■ TASK DETAILS:
Below are the records; copy exactly the stretch from the line containing "start, end_ =>" through the line containing "(** [None] is the panic of the [expect]. *)", both ends included, and nothing else.

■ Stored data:
(* ===== verification/S3Headers.v ===== *)
(** * Headers of reads (nestor-s3/src/headers.rs)

    Ranges, preconditions and fetch overrides of GET and HEAD requests, and the
    headers of their responses. *)

From S2P Require Import Prelude Errors Block Text Objects Policy Http S3Errors Sigv4.
From Stdlib Require Import Strings.Byte.

Definition X_NESTOR_FETCH : Bytes := str "x-nestor-fetch".
Definition ACCEPT_RANGES : Bytes := str "accept-ranges".
Definition CONTENT_LENGTH : Bytes := str "content-length".
Definition CONTENT_RANGE : Bytes := str "content-range".
Definition CONTENT_TYPE : Bytes := str "content-type".
Definition ETAG : Bytes := str "etag".
Definition IF_MATCH : Bytes := str "if-match".
Definition IF_MODIFIED_SINCE : Bytes := str "if-modified-since".
Definition IF_NONE_MATCH : Bytes := str "if-none-match".
Definition IF_UNMODIFIED_SINCE : Bytes := str "if-unmodified-since".
Definition LAST_MODIFIED : Bytes := str "last-modified".
Definition RANGE : Bytes := str "range".

(** [Debug] of a string of printable ASCII. *)
Definition debug_char (c : byte) : Bytes := if bool_decide (c = x22 ∨ c = x5c) then [x5c; c] else [c].
Definition debug (s : Bytes) : Bytes := [x22] ++ (s ≫= debug_char) ++ [x22].

(** The messages of [PolicyParseError] (nestor/src/policy.rs). *)
Definition policy_error (e : PolicyParseError) : Bytes :=
  match e with
  | Syntax text => str "expected key=value, got " ++ debug text
  | Key key => str "unknown fetch setting " ++ debug key
  | Value key value => str "bad value " ++ debug value ++ str " for " ++ key
  end.

Section headers.
Context `{HttpCrate, Chrono} (parse_duration : Bytes -> option Duration).

Definition fetch_overrides (headers : HeaderMap) : Result FetchOverrides S3Error :=
  match hm_get headers X_NESTOR_FETCH with
  | None => Ok Overrides.default
  | Some value =>
      let? text := ok_or (S3Errors.invalid_request (str "x-nestor-fetch is not valid text")) (hv_to_str value) in
      result_map_err (λ e, S3Errors.invalid_request (str "x-nestor-fetch: " ++ policy_error e))
        (Overrides.parse parse_duration text)
  end.

Definition parse_range (headers : HeaderMap) : option ReadRange :=
  value ← hm_text headers RANGE;
  spec ← strip_prefix (str "bytes=") (trim value);
  let spec := trim spec in
  if bool_decide (x2c ∈ spec) then None
  else
    '(start, end_) ← split_once x2d spec;
    match trim start, trim end_ with
    | [], suffix => Suffix <$> parse_u64 suffix
    | start, [] => From <$> parse_u64 start
    | start, end_ =>
        start ← parse_u64 start;
        end_ ← parse_u64 end_;
        if start <=? end_ then Some (Bounded (start ..< saturating_add64 end_ 1)) else None
    end.

(** [None] is the panic of the [expect]. *)
Definition http_date (time : SystemTime) : option Bytes := hv_from_str (format_http time).

Definition parse_http_date (value : Bytes) : option SystemTime :=
  text ← hv_to_str value; parse_rfc2822 text.

Definition preconditions (headers : HeaderMap) : Preconditions :=
  let text name := hm_get headers name ≫= hv_to_str in
  let date name := hm_get headers name ≫= parse_http_date in
  mkPreconditions (text IF_MATCH) (text IF_NONE_MATCH) (date IF_MODIFIED_SINCE) (date IF_UNMODIFIED_SINCE).

Definition object_headers (out : HeaderMap) (meta : ObjectMeta) : option HeaderMap :=
  let out := hm_insert ACCEPT_RANGES (str "bytes") out in
  let out := match etag meta ≫= hv_from_bytes with Some v => hm_insert ETAG v out | None => out end in
  match last_modified meta with
  | None => Some out
  | Some modified => v ← http_date modified; Some (hm_insert LAST_MODIFIED v out)
  end.

Definition content_range (range : Range) (size : Z) : Bytes :=
  str "bytes " ++ show_unsigned (r_start range) ++ str "-" ++ show_unsigned (sub64 (r_end range) 1) ++ str "/" ++
  show_unsigned size.

Definition content_headers (out : HeaderMap) (range : Range) (size : Z) (partial : bool) : option HeaderMap :=
  let out := hm_insert CONTENT_LENGTH (show_unsigned (sub64 (r_end range) (r_start range))) out in
  if partial then
    v ← hv_from_str (content_range range size);
    Some (hm_insert CONTENT_RANGE v out)
  else Some out.

End headers.

(** ** Ranges *)

(** How a client writes a range. *)
Definition range_header (r : ReadRange) : option Bytes :=
  match r with
  | Full => None
  | Bounded r => Some (str "bytes=" ++ show_unsigned (r_start r) ++ str "-" ++ show_unsigned (r_end r - 1))
  | From start => Some (str "bytes=" ++ show_unsigned start ++ str "-")
  | Suffix len => Some (str "bytes=-" ++ show_unsigned len)
  end.

(** Ranges that can be written: machine words, and bounded ones not empty. *)
Definition range_wf (r : ReadRange) : Prop :=
  match r with
  | Full => False
  | Bounded r => 0 <= r_start r < r_end r ∧ r_end r <= u64_max
  | From start => is_u64 start
  | Suffix len => is_u64 len
  end.

Definition digits (l : Bytes) : Prop := ∀ c, c ∈ l -> is_ascii_digit c = true.

Lemma show_digits n : digits (show_unsigned n).
Proof. exact (show_unsigned_digits n). Qed.

Lemma digit_facts c : is_ascii_digit c = true -> plain c ∧ visible c = true ∧ c ≠ x2c ∧ c ≠ x2d.
Proof. unfold plain. by destruct c. Qed.

Lemma digits_trim l : digits l -> trim l = l.
Proof.
  intros Hl. apply trim_plain; intros c r ->; apply digit_facts, Hl; [by left|apply elem_of_app; right; by left].
Qed.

■ ANSWER SPACE:
    | start, end_ =>
        start ← parse_u64 start;
        end_ ← parse_u64 end_;
        if start <=? end_ then Some (Bounded (start ..< saturating_add64 end_ 1)) else None
    end.

(** [None] is the panic of the [expect]. *)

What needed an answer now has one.